Professor Sanjay Lala, Professor Ziyaad Dangor, Dr Shannon Leahy, Dr Ann George, Dr Gerrit Wissing, Mr Shogan Ganas, and Ms Dominique Wooldridge are the Paediatric Graduate Entry Medical Programme team, which won the joint team award for constructing a course to develop Paediatric Physical Examinations Skills in an online mode. This online course brought together a multidisciplinary team with expertise from pediatricians, education specialists, and instructional designers. The team developed a world-class and relevant online course that addresses critical pedagogical problems in clinical settings, and which has been made available to other institutions, notably in Africa.
Emeritus Professor Pundy Pillay, the most senior economist in the School of Governance, stands out particularly for his successes in postgraduate supervision, for which he received the Vice-Chancellor's Teaching Award for Supervision - the first time this award has been made. Pillay has twice been given an accolade as Best Supervisor in the Faculty.
Individual Award 2021
Rodney Genga, an Associate Professor and Director of the Faculty Academic Development Unit (ADU) in the Faculty of Engineering and the Built Environment won the Individual VC’s Teaching Award. Genga leads the development of interventions to improve the Faculty’s pass rates and manages the first-yearprogramme attended by all first years regardless of intended specialisation. As Director, Genga transformed the ADU so that it provides data-informed support to undergraduate and postgraduate students, as well as academic support for staff in the Faculty. These interventions range from concept tutorials, school camps, student financial support programmes, and in-house psychological support services.
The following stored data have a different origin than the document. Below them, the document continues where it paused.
(** The entries of the conflict groups are those that share their path. *)
Lemma shares_path_group ms i :
  shares_path ms i ↔ ∃ g, g ∈ conflict_groups ms ∧ i ∈ g.2.
Proof.
  split.
  - intros (j & e & e' & Hne & Hi & Hj & Hpath).
    exists (NewPath e, indices_with_path (NewPath e) ms). cbn [snd].
    assert (Hi' : i ∈ indices_with_path (NewPath e) ms).
    { apply indices_with_path_lookup. by exists e. }
    assert (Hj' : j ∈ indices_with_path (NewPath e) ms).
    { apply indices_with_path_lookup. by exists e'. }
    split; [|done]. apply conflict_groups_intro.
    by apply (two_members_length _ j i).
  - intros ([p items] & Hg & Hi). cbn [snd] in Hi.
    apply conflict_groups_elem in Hg as [-> Hlen].
    destruct (other_member _ i (indices_with_path_NoDup p ms) Hlen Hi) as (j & Hj & Hne).
    apply indices_with_path_lookup in Hi as (e & He & Hp).
    apply indices_with_path_lookup in Hj as (e' & He' & Hp').
    exists j, e, e'. split_and!; [done..|]. by rewrite Hp, Hp'.
Qed.

Lemma imap_pair_snd {A} (l : list A) : (imap pair l).*2 = l.
Proof.
  apply list_eq. intros i. rewrite list_lookup_fmap, list_lookup_imap.
  by destruct (l !! i).
Qed.

(** The size of a group is the number of entries that have its path. *)
Lemma indices_with_path_length ms p :
  length (indices_with_path p ms) = entries_at p ms.
Proof.
  unfold indices_with_path, entries_at. rewrite length_fmap.
  rewrite <- (imap_pair_snd ms) at 2. by rewrite filter_length_fmap.
Qed.

Lemma entries_at_elem ms p : 0 < entries_at p ms → p ∈ NewPath <$> ms.
Proof.
  unfold entries_at. induction ms as [|e ms IH]; cbn; [lia|].
  destruct (String.eqb_spec (NewPath e) p) as [<-|_].
  - intros _. apply list_elem_of_here.
  - intros Hpos. apply list_elem_of_further. by apply IH.
Qed.

Lemma conflict_groups_paths ms p :
  p ∈ (conflict_groups ms).*1 ↔ 1 < entries_at p ms.
Proof.
  rewrite <- indices_with_path_length. split.
  - intros ([p' items] & -> & Hg)%list_elem_of_fmap. cbn.
    by apply conflict_groups_elem in Hg as [-> Hlen].
  - intros Hlen. apply list_elem_of_fmap.
    exists (p, indices_with_path p ms). split; [done|].
    by apply conflict_groups_intro.
Qed.
Lemma match_at_sound s caps rest :
  match_at s = Some (caps, rest) → ∃ w, s = w ++ rest ∧ lang pattern w.
Proof.
  unfold Tags.match_at. intros H.
  apply rmatch_sound in H as (w & s' & caps' & -> & Hw & [= _ <-]). eauto.
Qed.

(** Where no match starts at any position, [re.sub] copies the text. *)
Lemma sub_from_no_match repl s :
  (∀ before t, s = before ++ t → match_at t = None) →
  sub_from repl s 0 = s.
Proof.
  induction s as [|c s IH]; intros H; simpl; [done|].
  rewrite (H [] (c :: s) eq_refl). f_equal. apply IH.
  intros before t ->. by apply (H (c :: before)).
Qed.

Lemma sub_from_without_tag repl s :
  ¬ contains_tag s → sub_from repl s 0 = s.
Proof.
  intros Hno. apply sub_from_no_match. intros before t ->.
  destruct (match_at t) as [[caps rest]|] eqn:Hm; [|done].
  apply match_at_sound in Hm as (w & -> & Hw).
  destruct Hno. by exists before, w, rest.
Qed.

(** C7: renumbering ["[%personlink#1 f l] scored"] to 3 replaces the
    selection by ["[%personlink#3 f l] scored"]; on a selected text that
    holds no tag, with a number free of backslashes, the text [re.sub]
    returns is the selected text itself, nothing is replaced, and the
    information dialog about no tag to change is shown. *)
Theorem update_tag_numbers_renumbers :
  update_tag_numbers (Some (codes "[%personlink#1 f l] scored")) (codes "3")
  = TagsRenumbered (codes "[%personlink#3 f l] scored") ∧
  ∀ selected_text new_number,
    selected_text ≠ [] →
    Forall (λ c, c ≠ 92%N) new_number →
    ¬ contains_tag selected_text →
    sub_from (λ caps, caps 1 ++ new_number ++ caps 3) selected_text 0
    = selected_text ∧
    update_tag_numbers (Some selected_text) new_number = InfoNoTagToChange.
Proof.
  split; [vm_compute; reflexivity|].
  intros selected_text new_number Hne Hnum Hno.
  pose proof (sub_from_without_tag (λ caps, caps 1 ++ new_number ++ caps 3)
                _ Hno) as Hsub.
  split; [done|]. unfold Tags.update_tag_numbers.
  destruct selected_text as [|c s]; [done|].
  assert (existsb (λ c, (c =? 92)%N) new_number = false) as ->.
  { apply not_true_is_false. intros (c' & Hin & Hc')%existsb_exists.
    apply N.eqb_eq in Hc'. rewrite Forall_forall in Hnum.
    apply (Hnum c'); [by apply list_elem_of_In|done]. }
  destruct (decide _) as [Hd|]; [|done]. exfalso. apply Hd. exact Hsub.
Qed.

(** Every tag of the selection gets the number, whatever it had. *)
Example renumber_every_tag :
  update_tag_numbers (Some (codes "[%teamlink#1] beat [%teamlink#12 x]"))
                     (codes "2")
  = TagsRenumbered (codes "[%teamlink#2] beat [%teamlink#2 x]").
Proof. vm_compute. reflexivity. Qed.

(** The comparison is on the text: a tag that has the number already
    leaves the text as it is, and is reported like a text without tag. *)
Example renumber_to_same_number :
  update_tag_numbers (Some (codes "[%teamlink#3]")) (codes "3")
  = InfoNoTagToChange.
Proof. vm_compute. reflexivity. Qed.

Example renumber_without_selection :
  update_tag_numbers None (codes "3") = InfoSelectTextFirst.
Proof. reflexivity. Qed.

End tags.

Lemma update_tag_numbers_renumbers_witness :
  let ascii_only (c : Tags.char) := false in
  Tags.update_tag_numbers ascii_only ascii_only ascii_only
    (Some (Tags.codes "He scored twice [today]")) (Tags.codes "3")
  = Tags.InfoNoTagToChange.
Proof.
  intros ascii_only.
  refine (proj2 (proj2 (update_tag_numbers_renumbers ascii_only ascii_only
            ascii_only) (Tags.codes "He scored twice [today]")
            (Tags.codes "3") _ _ _)).
  - discriminate.
  - repeat constructor; discriminate.
  - intros (before & w & after & Heq & Hw).
    destruct Hw as (g1 & g23 & -> & Hg1 & _).
    destruct Hg1 as (lb & r1 & -> & -> & pc & r2 & -> & -> & _).
    revert Heq. clear.
    do 24 (destruct before as [|? before]; [discriminate|
             try (intros [= _ Heq]; revert Heq)]).
Defined.

(** ** Parsing a STORYLINE element *)

Section parsing.
Import GUI.

Lemma attribute_loop (attrib : gmap string string) :
  let s := map_fold (λ k v s, setitem s k v)
                    (Storyline ∅ (Items []) (Items [])) attrib in
  attrs s = delete "required_data" (delete "articles" attrib) ∧
  required_data s = from_option Str (Items []) (attrib !! "required_data") ∧
  articles s = from_option Str (Items []) (attrib !! "articles").
Proof.
  apply (map_fold_weak_ind (λ s m,
    attrs s = delete "required_data" (delete "articles" m) ∧
    required_data s = from_option Str (Items []) (m !! "required_data") ∧
    articles s = from_option Str (Items []) (m !! "articles"))).
  - rewrite !delete_empty, !lookup_empty. done.
  - intros k v m s Hk (Ha & Hr & Hart). unfold setitem.
    destruct (decide (k = "required_data")) as [->|Hk1]; simpl.
    { rewrite lookup_insert_eq, lookup_insert_ne by done. simpl.
      split; [|done]. rewrite Ha.
      by rewrite delete_insert_ne, delete_insert_eq by done. }
    destruct (decide (k = "articles")) as [->|Hk2]; simpl.
    { rewrite lookup_insert_eq, lookup_insert_ne by done. simpl.
      split; [|done]. rewrite Ha. by rewrite delete_insert_eq. }
    rewrite !lookup_insert_ne by done. split; [|done].
    rewrite Ha. by rewrite !delete_insert_ne by done.
Qed.

Lemma default_loop (dl : list (string * string)) : ∀ s,
  Forall (λ kv, kv.1 ≠ "required_data" ∧ kv.1 ≠ "articles") dl →
  attrs (foldl set_default s dl) = attrs s ∪ list_to_map dl ∧
  required_data (foldl set_default s dl) = required_data s ∧
  articles (foldl set_default s dl) = articles s.
Proof.
  induction dl as [|[k v] dl IH]; intros s Hdl; simpl.
  { by rewrite (right_id_L ∅ (∪)). }
  apply Forall_cons in Hdl as [[Hk1 Hk2] Hdl]. simpl in *.
  destruct (IH (set_default s (k, v)) Hdl) as (-> & -> & ->).
  unfold set_default, contains, setitem. simpl.
  rewrite !bool_decide_eq_false_2 by done. simpl.
  rewrite !decide_False by done.
  case_bool_decide as Hin; simpl.
  - split; [|done]. apply map_eq. intros j. rewrite !lookup_union.
    destruct (decide (j = k)) as [->|Hj].
    + destruct Hin as [x ->]. rewrite lookup_insert_eq.
      by destruct (list_to_map dl !! k).
    + by rewrite lookup_insert_ne.
  - split; [|done]. apply eq_None_not_Some in Hin.
    apply map_eq. intros j. rewrite !lookup_union.
    destruct (decide (j = k)) as [->|Hj].
    + rewrite !lookup_insert_eq, Hin. by destruct (list_to_map dl !! k).
    + by rewrite !lookup_insert_ne.
Qed.

Lemma append_required_data_loop (elems : list ET.element) : ∀ s l,
  required_data s = Items l →
  for_each append_required_data s elems
  = Ok (Storyline (attrs s) (Items (l ++ (ET.attrib <$> elems))) (articles s)).
Proof.
  induction elems as [|e elems IH]; intros [a r arts] l Hr; simpl in *.
  { by rewrite Hr, (right_id_L [] (++)). }
  unfold append_required_data at 1. simpl. rewrite Hr. simpl.
  rewrite (IH _ (l ++ [ET.attrib e])) by done. simpl.
  by rewrite <-(assoc_L (++)).
Qed.

Lemma append_article_loop (elems : list ET.element) : ∀ s l,
  articles s = Items l →
  for_each append_article s elems
  = Ok (Storyline (attrs s) (required_data s)
                  (Items (l ++ (parse_article <$> elems)))).
Proof.
  induction elems as [|e elems IH]; intros [a r arts] l Hr; simpl in *.
  { by rewrite Hr, (right_id_L [] (++)). }
  unfold append_article at 1. simpl. rewrite Hr. simpl.
  rewrite (IH _ (l ++ [parse_article e])) by done. simpl.
  by rewrite <-(assoc_L (++)).
Qed.

(** The record of an element with plain attributes: the attributes of the
    element, the defaults for the missing ones, the attribute sets of the
    DATA_OBJECT elements and the parsed ARTICLE elements. *)
Lemma parse_storyline_element_plain (e : ET.element) :
  plain_attributes e →
  parse_storyline_element e
  = Ok (Storyline (ET.attrib e ∪ list_to_map defaults)
                  (Items (ET.attrib <$> data_objects e))
                  (Items (parse_article <$> article_elems e))).
Proof.
  intros [Hr Ha]. unfold parse_storyline_element.
  destruct (attribute_loop (ET.attrib e)) as (H1 & H2 & H3).
  destruct (default_loop defaults
    (map_fold (λ k v s, setitem s k v) (Storyline ∅ (Items []) (Items []))
              (ET.attrib e))) as (D1 & D2 & D3).
  { unfold defaults. repeat (constructor; [done|]). constructor. }
  rewrite H1 in D1. rewrite H2, Hr in D2. rewrite H3, Ha in D3.
  cbn [from_option] in D2, D3.
  unfold plain_attributes in *.
  rewrite (delete_id _ "articles"), (delete_id _ "required_data") in D1 by done.
  set (s2 := foldl set_default _ defaults) in *. clearbody s2.
  set (dm := list_to_map defaults : gmap string string) in *. clearbody dm.
  destruct s2 as [a r ar]. cbn [attrs required_data articles] in D1, D2, D3.
  subst a r ar. unfold data_objects, article_elems.
  destruct (ET.find "REQUIRED_DATA" e) as [rd|]; cbn [from_option].
  - rewrite (append_required_data_loop _ _ []) by done.
    cbn [mbind result_bind attrs required_data articles app].
    destruct (ET.find "ARTICLES" e) as [ar|]; cbn [from_option]; [|done].
    by rewrite (append_article_loop _ _ []) by done.
  - cbn [mbind result_bind].
    destruct (ET.find "ARTICLES" e) as [ar|]; cbn [from_option]; [|done].
    by rewrite (append_article_loop _ _ []) by done.
Qed.

End parsing.

(** ** Serializing a record *)

Section serializing.
Import GUI.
As co-founder of the African Inclusive Microscopy network (AfInMic) at Wits, Genga has also facilitated the training of more than 1600 postgraduate students, researchers and applied scientists from over 18 African countries in the last three years. The award comes with R80 000.
Team Award 2021
A small team comprising Danie De Klerk, Dr Greig Krull, Fiona Macalister and Tshepiso Maleswena in the Teaching and Learning Centre in the Faculty of Commerce, Law and Management was credited with helping the Faculty during the transition to Emergency Remote Teaching and Learning (ERTL) in 2020. It helped that, prior to 2020, the team was already working on a strategy for the Faculty’s online offerings and were thus able to provide the intellectual leadership and support necessary to successfully transition to ERTL. The team earned themselves R100 000.